Right, this is not doing audio fingerprinting, just a checksum. Fingerprinting is hard and slow, as you have to decode every type of audio format to PCM and then process the raw audio data.

**audiomuze** · 2010-09-06, 05:55

Hi Erland

Would it not be possible to limit the md5 hash to say 1000 bytes or something similarly small if you read forward from the midpoint of the audio portion of the file, regardless of file format?

**erland** · 2010-09-06, 06:40

Originally posted by audiomuze

Would it not be possible to limit the md5 hash to say 1000 bytes or something similarly small if you read forward from the midpoint of the audio portion of the file, regardless of file format?

Yes possibly, Andy plans to try if that works better so we will know as soon as he have implemented a new version of the Audio::Scan module that supports this which people can try.
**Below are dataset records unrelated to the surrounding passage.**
(** Lines 25-81: the body of the [for] loop, with its handler. *)
Definition process_line (now : Z) (line : string) (st : loop_state) : loop_state :=
  let parts := Py.split ":" (Py.strip line) in
  if (List.length parts <? 9)%nat then
    print ("Skipping malformed line: " ++ Py.strip line) st
  else
    let r := fields parts in
    match evaluate now r [] with
    | (Ok _, issues) =>
        if Py.nonempty issues then append_issue (make_row r issues) st else st
    | (Raise msg, _) =>
        print ("Error details: " ++ msg)
          (print ("Error processing line for user: "
                  ++ (if (0 <? List.length parts)%nat
                      then nth 0 parts EmptyString else "unknown")) st)
    end.

(** Lines 24-81: the loop; [i] is the number of the line being read. *)
Fixpoint loop (i : nat) (lines : list string) (st : loop_state) : loop_state :=
  match lines with
  | [] => st
  | line :: rest => loop (S i) rest (process_line (now E i) line st)
  end.

Definition fieldnames : list string :=
  ["username"; "issues"; "last_changed"; "max_age"; "warning_period"]%string.

(** [DictWriter.writerow]: the values of the dict in the order of [fieldnames]. *)
Definition cells (row : issue_row) : list string :=
  [row_username row; row_issues row; row_last_changed row;
   row_max_age row; row_warning_period row].

(** Lines 94-101: the three handlers of the outer [try]. *)
Definition handle (input_path : string) (e : run_exn) : list event :=
  match e with
  | PermissionError msg =>
      [Print ("Permission error: " ++ msg);
       Print "Please run the script with sudo:";
       Print "sudo python3 shadow_analyzer.py"]
  | FileNotFoundError =>
      [Print ("Error: Could not find shadow file at " ++ input_path)]
  | UnexpectedError msg =>
      [Print ("An unexpected error occurred: " ++ msg)]
  end.
Lemma X1_splits_follow_the_disciplines_witness :
  onTrack completedState
  /\ length (st_splits completedState) = st_currentDisciplineIndex completedState
  /\ length (st_splits scenarioState) = st_currentDisciplineIndex scenarioState.
Proof.
  assert (Hon : onTrack scenarioState) by (split; simpl; [lia | reflexivity]).
  exact (X1_splits_follow_the_disciplines scenarioProps scenarioState
           completedState scenarioClock _ Hon eq_refl).
Defined.

(** X2.  For a timer on track, a split before the third one only reports
    the new splits and index; the third one also saves a result and then
    reports completion.  The result carries the race's id, the racer's id
    and name, one split for each discipline in order, the elapsed time at
    the second clock read, and as creator the race's creator or, when the
    race has none, the caller. *)
Theorem X2_third_split_saves_the_result (p : Props) (st st' : State)
    (c : Clock) (es : list Effect) :
  onTrack st ->
  handleSplit p st c = Some (st', es) ->
  ((st_currentDisciplineIndex st < 2)%nat ->
     es = [OnUpdate (st_splits st') (st_currentDisciplineIndex st')])
  /\ (st_currentDisciplineIndex st = 2%nat ->
      exists r,
        es = [OnUpdate (st_splits st') (st_currentDisciplineIndex st');
              SaveResult r; OnRaceComplete]
        /\ result_splits r = st_splits st'
        /\ map discipline (result_splits r) = [treadmill; skiErg; rowing]
        /\ result_id r = raceId p
        /\ personId r = person_id (racer p)
        /\ personName r = person_name (racer p)
        /\ totalTime r = completeNow c - initialStartTime p
        /\ result_createdBy r
           = orElse (raceCreatedBy p) (callerIdentity (auth p))).
Proof.
  intros Hon H. split.
  - intros H2.
    apply handleSplit_inv in H as (info & _ & _ & _ & ->).
    replace (3 <=? S (st_currentDisciplineIndex st))%nat with false
      by (symmetry; apply Nat.leb_gt; lia).
    reflexivity.
  - apply (third_split_effects p st st' c es Hon H).
Qed.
A possible issue is that we are talking about compressed data which means that the compression algorithm might cause problems. I don't have any detailed knowledge about this but I suspect the real data might be stored in the beginning of the file and the later part of the file might just be instructions at which points to insert the different data sections when uncompressing. If you know about compression algorithms, you know that most of them try to store a common data section once and have a list of all occurrences of that section in the uncompressed file. Of course, the list of pointers might be as good as a real data section from a checksum perspective.

The 0.2 version combines the MD5 checksum with the number of compressed audio bytes in the file and this made it a lot better than the previous approach which only used the MD5 checksum. In the result "Duplicates" shows the files that have both the same checksum and the same number of compressed audio bytes. The "Incorrect duplicates" is the list of files that have the same checksum but not the same number of compressed audio bytes.
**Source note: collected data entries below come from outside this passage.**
Lemma CheckCtrlPins_fields vfoDC valA st :
  let st' := CheckCtrlPins vfoDC valA st in
  hw st' = hw st /\ scaleFactor st' = scaleFactor st /\ eeprom st' = eeprom st /\
  trackMode st' = negb vfoDC /\
  lockMode st' =
    match decode valA with
    | LockButton => if oldLockBtnPressed st then lockMode st else negb (lockMode st)
    | _ => lockMode st
    end /\
  oldLockBtnPressed st' =
    match decode valA with
    | NoButton => false
    | LockButton => true
    | _ => oldLockBtnPressed st
    end /\
  fDDS st' =
    match decode valA with
    | DownButton => if vfoDC then wrap32 (fDDS st + 5) else fDDS st
    | UpButton => if vfoDC then wrap32 (fDDS st - 5) else fDDS st
    | _ => fDDS st
    end /\
  ddsBus st' =
    match decode valA with
    | DownButton | UpButton =>
        if vfoDC && inBand (fDDS st') then ddsBus st ++ frame (tuningWordOf (fDDS st'))
        else ddsBus st
    | _ => ddsBus st
    end.
Proof.
  unfold CheckCtrlPins, decode. cbv zeta.
  destruct (NO_BUTS_THRESH <? valA); [repeat split; reflexivity|].
  destruct (valA <? BTN_LOCK_THRESH).
  - cbn [set_trackMode digitalWrite oldLockBtnPressed].
    destruct (oldLockBtnPressed st) eqn:Eo; cbn; rewrite ?Eo; repeat split; reflexivity.
  - cbn [set_trackMode digitalWrite trackMode].
    destruct vfoDC; cbn [negb andb]; [|destruct (valA <? BTN_UP_THRESH); repeat split; reflexivity].
    destruct (valA <? BTN_UP_THRESH);
      match goal with |- context [ddsSetFreq ?f ?s] =>
        pose proof (ddsSetFreq_core f s) as Hc;
        pose proof (ddsSetFreq_bus f s) as Hbus;
        set (r := ddsSetFreq f s) in *
      end;
      unfold core in Hc; injection Hc as H1 H2 H3 H4 H5 H6 H7;
      rewrite H1, H2, H3, H7, H5, H6, H4, Hbus; cbn; repeat split; reflexivity.
Qed.
(** * Frontmatter parser of the Agent Skills scripts

    A shallow embedding of [skills/skill-crafting/scripts/frontmatter.py]
    and the properties of its header parser.

    Python [str] values are sequences of Unicode code points, so a string
    is a list of code points here; [str.strip], [str.split] and the regular
    expression class [\s] all use the same whitespace predicate, which is
    [isspace] below.  Python values ([str], [dict], [list]) are untyped, so
    the parser's results live in one recursive type [pyval].  A [dict]
    keeps insertion order and assignment to an existing key keeps its
    position, hence an association list with in-place update.

    The [while] loops of the source are iterated with a fuel argument:
    [None] means the fuel ran out, [Some r] that the code returned [r]. *)

From Stdlib Require Import String Ascii.
From Stdlib Require Import List NArith Arith Bool Lia.
From Stdlib Require DecimalString.
From Stdlib Require Import ZArith Sorting.Permutation Sorting.Sorted.
Import ListNotations.

Set Warnings "-register-all".

(** ** Python strings *)

Module Py.

Definition char := N.
Definition str := list char.

(** A literal: each character of the Rocq string is one code point. *)
Definition py (s : string) : str := map N_of_ascii (list_ascii_of_string s).
Arguments py s%_string.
Since the intention is to use this later on to connect manually entered metadata/statistics to individual music files it really needs to be as close to 100% as possible.

**MrSinatra** · 2010-09-06, 17:06

thx for the info...

so if i understand what you guys are saying, the intention is to devise a system where a file can be uniquely identified to SBS and continuously tracked even if it were to be moved around, retagged, etc, correct?

and to stress test this system, you are seeing how best to identify duplicates, so that later you can be confident that SBS won't misidentify one file as being another file that in reality, it really isn't... yes?

once confident that SBS can uniquely identify a given file, SBS can store stats and other data about the file that don't have to be in the file or its tag. right?

i'm all for that, but i just hope there will be some kind of "Cache clearing" method to be able to tell SBS to forget the info collected if the user desires, and/or a way to import/export it to other installs.

neat work!

**erland** · 2010-09-06, 17:46

Originally posted by MrSinatra

so if i understand what you guys are saying, the intention is to devise a system where a file can be uniquely identified to SBS and continuously tracked even if it were to be moved around, retagged, etc, correct?

Yes

Originally posted by MrSinatra

and to stress test this system, you are seeing how best to identify duplicates, so that later you can be confident that SBS won't misidentify one file as being another file that in reality, it really isn't... yes?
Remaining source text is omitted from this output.